_What to do_. Among the entries below, please repeat exactly and only the lines from the line containing "sendToGnb (auth_request ueId rand autn)." to the line containing "Definition allowedNssai (nssai", both lines included.

_Extracted information_.
(* ===== verification/Amf.v ===== *)
(** * The AMF

    [5g-simulator/src/amf/amf_main.cpp]: the contexts of the UEs by
    [ranUeNgapId], the calls to the UDM and the SMF, one handler per message of
    the gNB and the turn of the receive loop.  An exception that leaves a
    handler ends the process. *)

From S2P Require Import Prelude Text Strings Json Http Sbi Aka5g Smf.
#[local] Open Scope Z_scope.

(** ** State *)

Record UeContext5 : Type := mkUe5 {
  ue_suci : bytes;
  ue_supi : bytes;
  ue_xresStar : bytes;
  ue_nssai : bytes
}.

Record AmfState : Type := mkAmf {
  udmHost : bytes;
  udmPort : Z;
  smfHost : bytes;
  smfPort : Z;
  ue_ctx : gmap Z UeContext5
}.

Definition newAmf : AmfState := mkAmf (str "127.0.0.1") 29503 (str "127.0.0.1") 29502 ∅.

Definition set_ctx (id : Z) (c : UeContext5) (s : AmfState) : AmfState :=
  mkAmf (udmHost s) (udmPort s) (smfHost s) (smfPort s) (<[id := c]> (ue_ctx s)).
Definition set_udm (host : bytes) (port : Z) (s : AmfState) : AmfState :=
  mkAmf host port (smfHost s) (smfPort s) (ue_ctx s).
Definition set_smf (host : bytes) (port : Z) (s : AmfState) : AmfState :=
  mkAmf (udmHost s) (udmPort s) host port (ue_ctx s).

(** ** Messages *)

Definition reject_text (id cause : bytes) : bytes :=
  json.obj [(str "msgType", json.str (str "RegistrationReject"));
            (str "ranUeNgapId", id);
            (str "cause", json.str cause)].

Definition auth_request (ueId : Z) (rand autn : bytes) : bytes :=
  json.obj [(str "msgType", json.str (str "AuthenticationRequest"));
            (str "ranUeNgapId", json.num ueId);
            (str "rand", json.str rand);
            (str "autn", json.str autn)].

Definition accept_text (ueId : Z) (guti allowedNssai : bytes) : bytes :=
  json.obj [(str "msgType", json.str (str "RegistrationAccept"));
            (str "ranUeNgapId", json.num ueId);
            (str "5gGuti", json.str guti);
            (str "allowedNssai", allowedNssai)].

Definition pdu_accept (ueId pduSessId : Z) (ue_ip dnn : bytes) : bytes :=
  json.obj [(str "msgType", json.str (str "PduSessionAccept"));
            (str "ranUeNgapId", json.num ueId);
            (str "pduSessionId", json.num pduSessId);
            (str "ueIpAddress", json.str ue_ip);
            (str "upfIp", json.str (str "10.1.0.4"));
            (str "upfTeid", json.str (str "0x00000101"));
            (str "dnn", json.str (or_internet dnn))].

Section Amf.
Context {W : Type} `{Host W} `{Environ}.

Definition network : bytes := plmnDomain ++ str ".3gppnetwork.org".

Definition auth_call (suci : bytes) : bytes :=
  httpBuild (str "POST /nudm-ueau/v2/" ++ suci
             ++ str "/security-information/generate-auth-data HTTP/1.1")
    (json.obj [(str "servingNetworkName", json.str (str "5G:" ++ network))])
    (str "Host: udm.5gc." ++ network).

Definition sdm_call (supi : bytes) : bytes :=
  httpBuild (str "GET /nudm-sdm/v2/" ++ supi ++ str "/am-data HTTP/1.1") []
    (str "Host: udm.5gc." ++ network).

Definition session_call (supi : bytes) (pdu_sess_id : Z) (dnn : bytes) : bytes :=
  httpBuild (str "POST /nsmf-pdusession/v1/sm-contexts HTTP/1.1")
    (json.obj [(str "supi", json.str supi);
               (str "pduSessionId", json.num pdu_sess_id);
               (str "dnn", json.str (or_internet dnn));
               (str "snssai", json.str (quotes "{'sst':1,'sd':'000001'}"));
               (str "servingNssai", json.str (str "5G:mnc010.mcc404.3gppnetwork.org"));
               (str "anType", json.str (str "3GPP_ACCESS"))])
    (str "Host: smf.5gc.mnc010.mcc404.3gppnetwork.org").

(** ** Calls *)

(** The result of the receive is not looked at. *)
Definition callUdm (req : bytes) : X (AmfState * W) HttpMessage :=
  s ← xget;
  connectTo (udmHost s) (udmPort s);;
  pcap5 (writeAppText req IP_AMF PORT_SBI IP_UDM PORT_SBI);;
  '(_, resp) ← exchange (udmHost s) (udmPort s) req;
  pcap5 (writeAppText (httpBuild (startLine resp) (body resp) []) IP_UDM PORT_SBI IP_AMF PORT_SBI);;
  mret resp.

(** The address, or the empty text when the SMF fails. *)
Definition callSmf (supi : bytes) (pdu_sess_id : Z) (dnn : bytes) : X (AmfState * W) bytes :=
  let req_str := session_call supi pdu_sess_id dnn in
  try_catch
    (s ← xget;
     connectTo (smfHost s) (smfPort s);;
     pcap5 (writeAppText req_str IP_AMF PORT_SBI IP_SMF PORT_SBI);;
     '(ok, resp) ← exchange (smfHost s) (smfPort s) req_str;
     if negb ok then mret []
     else
       pcap5 (writeAppText (httpBuild (startLine resp) (body resp) [])
                IP_SMF PORT_SBI IP_AMF PORT_SBI);;
       mret (json.get (body resp) (str "ueIpAddress")))
    (mret []).

Definition sendToGnb (json_text : bytes) : X (AmfState * W) unit :=
  pcap5 (writeAppText json_text IP_AMF PORT_N2 IP_GNB5 PORT_N2);;
  sendFrame5 (n2Frame json_text).

(** [std::stoi(json::get(text, "ranUeNgapId"))]. *)
Definition ranUeNgapId (text : bytes) : X (AmfState * W) Z :=
  liftX (or_throw (stoi (json.get text (str "ranUeNgapId")))).

(** ** Handlers *)

Definition handleRegistrationRequest (text : bytes) : X (AmfState * W) unit :=
  ueId ← ranUeNgapId text;
  let suci := json.get text (str "suci") in
  let nssai := json.get text (str "requestedNssai") in
  let req := auth_call suci in
  drop ← rollDrop5;
  if drop : bool then
    sendToGnb (reject_text (json.str (str "0")) (str "chaos-udm-drop"))
  else
    resp ← callUdm req;
    let rand := json.get (body resp) (str "rand") in
    let autn := json.get (body resp) (str "autn") in
    let xresStar := json.get (body resp) (str "xresStar") in
    let supi := json.get (body resp) (str "supi") in
    xmodify (set_ctx ueId (mkUe5 suci supi xresStar nssai));;
    sendToGnb (auth_request ueId rand autn).

Definition guti (ueId : Z) : bytes :=
  str "5g-guti-" ++ mcc ++ str "-" ++ mnc ++ str "-amf01-" ++ setw 5 (to_stringZ ueId).

(** The requested slices come back as the allowed ones. *)
Definition allowedNssai (nssai : bytes) : bytes :=
  match nssai with
  | [] => quotes "[{'sst':1,'sd':'000001'}]"
  | _ :: _ => str "[" ++ nssai ++ str "]"
  end.

Definition handleAuthResponse (text : bytes) : X (AmfState * W) unit :=
  ueId ← ranUeNgapId text;
  let resStar := json.get text (str "resStar") in
  s ← xget;
  match ue_ctx s !! ueId with
  | None => mret tt
  | Some c =>
      if negb (bool_decide (resStar = ue_xresStar c)) then
        sendToGnb (reject_text (json.num ueId) (str "authentication-failure"))
      else
        _ ← callUdm (sdm_call (ue_supi c));
        sendToGnb (accept_text ueId (guti ueId) (allowedNssai (ue_nssai c)))
  end.

(** Nothing but the log looks at the context. *)
Definition handleRegistrationComplete (text : bytes) : X (AmfState * W) unit :=
  _ ← ranUeNgapId text; mret tt.

Definition handlePduSessionRequest (text : bytes) : X (AmfState * W) unit :=
  ueId ← ranUeNgapId text;
  let ps := json.get text (str "pduSessionId") in
  pduSessId ← (match ps with [] => mret 1 | _ :: _ => liftX (or_throw (stoi ps)) end);
  let dnn := json.get text (str "dnn") in
  s ← xget;
  let supi := match ue_ctx s !! ueId with
              | Some c => ue_supi c
              | None => str "imsi-404100000000" ++ to_stringZ ueId
              end in
  ue_ip ← callSmf supi pduSessId dnn;
  let ue_ip := match ue_ip with [] => str "10.45.0.2" | _ :: _ => ue_ip end in
  sendToGnb (pdu_accept ueId pduSessId ue_ip dnn).

(** A turn of the receive loop. *)
Definition amf_message (payload : bytes) : X (AmfState * W) unit :=
  let text := n2Text payload in
  let msgType := json.get text (str "msgType") in
  pcap5 (writeAppText text IP_GNB5 PORT_N2 IP_AMF PORT_N2);;
  if bool_decide (msgType = str "RegistrationRequest") then handleRegistrationRequest text
  else if bool_decide (msgType = str "AuthenticationResponse") then handleAuthResponse text
  else if bool_decide (msgType = str "RegistrationComplete") then handleRegistrationComplete text
  else if bool_decide (msgType = str "PduSessionRequest") then handlePduSessionRequest text
  else mret tt.

(** Before the loop: register, then ask the NRF for the UDM and the SMF, with
    fallbacks. *)
Definition amf_start : X (AmfState * W) unit :=
  registerSelf (str "amf-1") (str "AMF") (getenv_or (str "AMF_SELF_HOST") (str "127.0.0.1")) PORT_N2;;
  udm ← discover (str "UDM");
  (if d_found udm then xmodify (set_udm (d_host udm) (d_port udm))
   else xmodify (set_udm (getenv_or (str "UDM_HOST") (str "127.0.0.1")) 29503));;
  smf ← discover (str "SMF");
  (if d_found smf then xmodify (set_smf (d_host smf) (d_port smf))
   else xmodify (set_smf (getenv_or (str "SMF_HOST") (str "127.0.0.1")) 29502)).

(** The inner loop of [main]: the frames of a connection, until none comes. *)
Fixpoint amf_connection (payloads : list bytes) : X (AmfState * W) unit :=
  match payloads with
  | [] => mret tt
  | payload :: payloads => amf_message payload;; amf_connection payloads
  end.

(** The outer loop: one connection after the other, over the same [ue_ctx]. *)
Fixpoint amf_connections (conns : list (list bytes)) : X (AmfState * W) unit :=
  match conns with
  | [] => mret tt
  | payloads :: conns => amf_connection payloads;; amf_connections conns
  end.

(** ** Lemmas *)

Definition to_gnb (text : bytes) (w : W) : W :=
  h_frame (n2Frame text) (h_pcap (writeAppText text IP_AMF PORT_N2 IP_GNB5 PORT_N2) w).

Lemma sendToGnb_runs (text : bytes) (s : AmfState) (w : W) :
  sendToGnb text (s, w) = (Returns tt, (s, to_gnb text w)).
Proof. reflexivity. Qed.

(** A call that reaches the UDM. *)
Lemma callUdm_runs (req resp : bytes) (m : HttpMessage) (ok : bool) (s : AmfState) (w w1 w2 : W) :
  h_connect (udmHost s) (udmPort s) w = (true, w1) ->
  h_exchange (udmHost s) (udmPort s) req
    (h_pcap (writeAppText req IP_AMF PORT_SBI IP_UDM PORT_SBI) w1) = (resp, w2) ->
  httpRecv resp = Some (ok, m) ->
  callUdm req (s, w)
  = (Returns m, (s, h_pcap (writeAppText (httpBuild (startLine m) (body m) [])
                              IP_UDM PORT_SBI IP_AMF PORT_SBI) w2)).
Proof.
  intros E1 E2 E3. unfold callUdm. run_x. rewrite E1. run_x. rewrite E2, E3. reflexivity.
Qed.

(** A call changes nothing of the AMF, and does not misbehave. *)
Lemma callUdm_state (req : bytes) (s : AmfState) (w : W) :
  exists o w', callUdm req (s, w) = (o, (s, w')) /\ o <> UB.
Proof.
  unfold callUdm. run_x. destruct (h_connect _ _ w) as [[] w1].
  - run_x. destruct (h_exchange _ _ _ _) as [resp w2].
    destruct (httpRecv resp) as [[ok m]|]; cbn [or_throw]; run_x;
      eexists _, _; (split; [reflexivity|discriminate]).
  - eexists _, _. split; [reflexivity|discriminate].
Qed.

(** C27. The AMF's decision on an Authentication Response: for a UE it does not
    know it does nothing; when RES* differs from the XRES* it keeps, the only
    thing it does is to send Registration Reject, without asking the UDM; only
    when they are equal does it ask the UDM and send Registration Accept.  No
    branch changes a context. *)
Theorem auth_response_decides (text : bytes) (n : Z) (s : AmfState) (w : W)
    (Hn : stoi (json.get text (str "ranUeNgapId")) = Some n) :
  let res := json.get text (str "resStar") in
  match ue_ctx s !! n with
  | None => handleAuthResponse text (s, w) = (Returns tt, (s, w))
  | Some c =>
      if decide (res = ue_xresStar c) then
        exists o w', callUdm (sdm_call (ue_supi c)) (s, w) = (o, (s, w'))
          /\ handleAuthResponse text (s, w)
             = match o with
               | Returns _ => (Returns tt, (s, to_gnb (accept_text n (guti n) (allowedNssai (ue_nssai c))) w'))
               | Throws => (Throws, (s, w'))
               | UB => (UB, (s, w'))
               end
      else
        handleAuthResponse text (s, w)
        = (Returns tt, (s, to_gnb (reject_text (json.num n) (str "authentication-failure")) w))
  end.
Proof.
  intros res. assert (R : ranUeNgapId text (s, w) = (Returns n, (s, w)))
    by (unfold ranUeNgapId; rewrite Hn; reflexivity).
  unfold handleAuthResponse.
  destruct (ue_ctx s !! n) as [c|] eqn:Hc.
  - destruct (decide (res = ue_xresStar c)) as [E|E].
    + destruct (callUdm_state (sdm_call (ue_supi c)) s w) as (o & w' & Ho & _).
      exists o, w'. split; [exact Ho|].
      rewrite X_bind_eq, R, X_bind_eq. cbn [xget]. rewrite Hc.
      rewrite bool_decide_eq_true_2 by exact E. cbn [negb]. rewrite X_bind_eq, Ho.
      destruct o; reflexivity.
    + rewrite X_bind_eq, R, X_bind_eq. cbn [xget]. rewrite Hc.
      rewrite bool_decide_eq_false_2 by exact E. reflexivity.
  - rewrite X_bind_eq, R, X_bind_eq. cbn [xget]. rewrite Hc. reflexivity.
Qed.

(** The messages the AMF knows. *)
Definition known (msgType : bytes) : Prop :=
  msgType = str "RegistrationRequest" \/ msgType = str "AuthenticationResponse"
  \/ msgType = str "RegistrationComplete" \/ msgType = str "PduSessionRequest".

(** One malformed message ends the AMF: a text of any known type whose
    [ranUeNgapId] is missing or no number makes the handler throw, and nothing
    in the receive loop catches it; the contexts of all UEs are lost with the
    process. *)
Theorem amf_malformed_throws (text : bytes) (s : AmfState) (w : W)
    (Ht : known (json.get text (str "msgType")))
    (Hn : stoi (json.get text (str "ranUeNgapId")) = None) :
  exists w', amf_message text (s, w) = (Throws, (s, w')).
Proof.
  assert (R : forall w, ranUeNgapId text (s, w) = (Throws, (s, w)))
    by (intros w0; unfold ranUeNgapId; rewrite Hn; reflexivity).
  unfold amf_message, n2Text. run_x. eexists.
  destruct Ht as [E|[E|[E|E]]]; rewrite E;
    repeat (rewrite (bool_decide_eq_false_2 (_ = _)) by discriminate);
    rewrite bool_decide_eq_true_2 by reflexivity;
    unfold handleRegistrationRequest, handleAuthResponse, handleRegistrationComplete,
      handlePduSessionRequest; rewrite X_bind_eq, R; reflexivity.
Qed.

(** Connections leave no trace: whatever gNBs send over however many
    connections, the AMF does what it does when all of it comes over one. *)
Theorem amf_connections_joined (conns : list (list bytes)) (t : AmfState * W) :
  amf_connections conns t = amf_connection (concat conns) t.
Proof.
  revert t. induction conns as [|c conns IH]; intros t; [reflexivity|]. cbn [amf_connections concat].
  revert t. induction c as [|p c IHc]; intros t.
  - cbn [amf_connection app]. rewrite X_bind_eq, X_ret_eq. apply IH.
  - cbn [amf_connection app]. rewrite !X_bind_eq. destruct (amf_message p t) as [[[]| |] t']; [|reflexivity..].
    rewrite <- IHc, X_bind_eq. reflexivity.
Qed.

End Amf.

(** ** Concrete runs *)

Definition sample_amf : AmfState :=
  set_ctx 7 (mkUe5 (str "suci") (str "imsi-1") (str "aabb") []) newAmf.

Definition sample_response : bytes :=
  json.obj [(str "ranUeNgapId", json.num 7); (str "resStar", json.str (str "aabc"))].

Lemma auth_response_decides_witness :
  stoi (json.get sample_response (str "ranUeNgapId")) = Some 7
  /\ @handleAuthResponse (list bytes) _ no_environ sample_response (sample_amf, [])
     = (Returns tt, (sample_amf,
          [n2Frame (reject_text (json.num 7) (str "authentication-failure"))])).
Proof.
  split; [vm_compute; reflexivity|].
  pose proof (@auth_response_decides (list bytes) _ no_environ sample_response 7 sample_amf []
                ltac:(vm_compute; reflexivity)) as H.
  vm_compute in H. vm_compute. exact H.
Defined.

Definition sample_malformed : bytes :=
  json.obj [(str "msgType", json.str (str "RegistrationComplete"))].

Lemma amf_malformed_throws_witness :
  exists w', @amf_message (list bytes) _ no_environ sample_malformed (sample_amf, [])
  = (Throws, (sample_amf, w')).
Proof.
  apply (@amf_malformed_throws (list bytes) _ no_environ sample_malformed sample_amf []).
  - right. right. left. vm_compute. reflexivity.
  - vm_compute. reflexivity.
Defined.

_Solution for this task_.
    sendToGnb (auth_request ueId rand autn).

Definition guti (ueId : Z) : bytes :=
  str "5g-guti-" ++ mcc ++ str "-" ++ mnc ++ str "-amf01-" ++ setw 5 (to_stringZ ueId).

(** The requested slices come back as the allowed ones. *)
Definition allowedNssai (nssai : bytes) : bytes :=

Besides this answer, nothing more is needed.